0302275 Bluestein The advent of implantable blood recirculating devices has provided life saving solutions to patients with severe cardiovascular diseases and end stage heart disease. Left ventricular assist devices were recently shown to be superior to drug therapy, the implantable total artificial heart is showing promise, and prosthetic heart valves are routinely used for replacing diseased heart valves. However, thromboembolism and the attendant risk of cardioembolic stroke remains an impediment to these devices. The mandatory life-long anticoagulant drug regimen they require does not eliminate this risk. One of the major culprits is the emergence of pathologic flow patterns that enhance the propensity to initiate thromboembolism. The objective of this research project is to develop state-of-the-art numerical and experimental tools in order to elucidate flow-induced mechanisms leading to thromboembolism. Specifically, transient and turbulent numerical simulations will be performed in 3D models of arterial stenoses and blood recirculating devices. Flow patterns that induce platelet activation and enhance platelet aggregation will be quantitatively depicted. Stress histories that may bring platelets past their activation threshold will be computed along pertinent trajectories. A model for platelet activation that takes into account cumulative effects of stress history and senescence will be developed. The model will be tested against in vitro platelet activity measurements using an innovative platelet activity state (PAS) assay that enables real time measurements of platelet hemostatic activity under flow conditions.

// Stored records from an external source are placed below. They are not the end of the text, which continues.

Lemma minimax_returns_legal_column_witness :
  exists r memo',
    minimax (H := stable_sort) last_move_board ∅ 1 INT_MIN INT_MAX true false 1
    = Some (r, last_move_board, memo')
    /\ cache_sound memo' /\ (r.1 = -1 \/ legal_column last_move_board r.1).
Proof.
  exact (minimax_returns_legal_column (H := stable_sort) last_move_board ∅
           1 INT_MIN INT_MAX true false 1 eq_refl cache_sound_empty).
Defined.

(** X14.  [minimax] returns, and the cache then holds at most
    [MAX_MEMORY_SIZE] entries, or as many as it held before when that is
    more, plus one entry when the maximizing player is to move. *)
Theorem cache_size_after_search `{StdSort} (b : board)
  (memo : gmap string (Z * Z)) (depth alpha beta : Z)
  (maximizingPlayer isScoreAttack : bool) (original_depth : Z) :
  exists r memo',
    minimax b memo depth alpha beta maximizingPlayer isScoreAttack
            original_depth = Some (r, b, memo')
    /\ Z.of_nat (size memo')
       <= Z.max (Z.of_nat (size memo)) MAX_MEMORY_SIZE
          + (if maximizingPlayer then 1 else 0).
Proof.
  destruct (minimax_fuel_restores (S (ROWS * COLS)) b memo depth alpha beta
              maximizingPlayer isScoreAttack original_depth)
    as (r & memo' & Hrun); [pose proof (open_cells_bound b); lia|].
  exists r, memo'. split; [done|]. by eapply minimax_fuel_size.
Qed.

(** ** The computer's turn *)

Lemma getAdaptiveDepth_board (b : board) (base_depth : Z) :
  (getAdaptiveDepth b base_depth).2 = b.
Proof.
  unfold getAdaptiveDepth.
  pose proof (countThreats_board b PO) as HbO.
  destruct (countThreats b PO) as [threatsO b1]. simpl in HbO. subst.
  pose proof (countThreats_board b PX) as HbX.
  destruct (countThreats b PX) as [threatsX b2]. simpl in HbX. subst.
  repeat case_match; reflexivity.
Qed.

Lemma wins_by_playing_row b piece col row :
  getNextOpenRow b col = Some row ->
  wins_by_playing b piece col = checkWin (set_cell b row col piece) piece.
Proof. intros Hrow. unfold wins_by_playing, dropPiece. by rewrite Hrow. Qed.

Lemma wins_by_playing_full b piece col :
  getNextOpenRow b col = None -> wins_by_playing b piece col = false.
Proof. intros Hrow. unfold wins_by_playing, dropPiece. by rewrite Hrow. Qed.

(** No column of [cols] wins or blocks at once: the loop runs to its end and
    the copy is the board again. *)
Lemma immediate_move_none cols b isScoreAttack targetCol :
  (isScoreAttack = true \/
   forall col, In col cols ->
     wins_by_playing b PO col = false /\ wins_by_playing b PX col = false) ->
  immediate_move cols b isScoreAttack targetCol = (targetCol, b).
Proof.
  intros Hnone. induction cols as [|col cols IH]; simpl; [done|].
  assert (isScoreAttack = true \/
          forall c, In c cols ->
            wins_by_playing b PO c = false /\ wins_by_playing b PX c = false)
    as Hrest by (destruct Hnone as [?|Hn]; [by left|right; intros; apply Hn; by right]).
  destruct (getNextOpenRow b col) as [row|] eqn:Hrow; [|by apply IH].
  pose proof Hrow as (_ & He & _)%getNextOpenRow_spec.
  assert (checkWin (set_cell b row col PO) PO && negb isScoreAttack = false
          /\ checkWin (set_cell b row col PX) PX && negb isScoreAttack = false)
    as [HO HX].
  { destruct Hnone as [->|Hn]; [by rewrite !andb_false_r|].
    destruct (Hn col (or_introl eq_refl)) as [HwO HwX].
    rewrite (wins_by_playing_row b PO col row Hrow) in HwO.
    rewrite (wins_by_playing_row b PX col row Hrow) in HwX.
    by rewrite HwO, HwX. }
  rewrite HO, set_cell_undo, HX, set_cell_undo by done. by apply IH.
Qed.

The PAS measurements will be performed in a system simulating conditions of arterial stenosis and in a model of a cardiovascular device. The first system is an innovative Dynamic Cell Shearing Device (DCSD) capable of reproducing the dynamic aspects of normal and pathologic arterial waveforms with great accuracy. Experiments in the DCSD will be performed in the absence of arterial wall, and in the presence of intact and damaged blood vessel wall, applying shear stress waveforms obtained from the CFD simulations. The second system is a Left Ventricular Assist Device model with two interchangeable mechanical heart valves.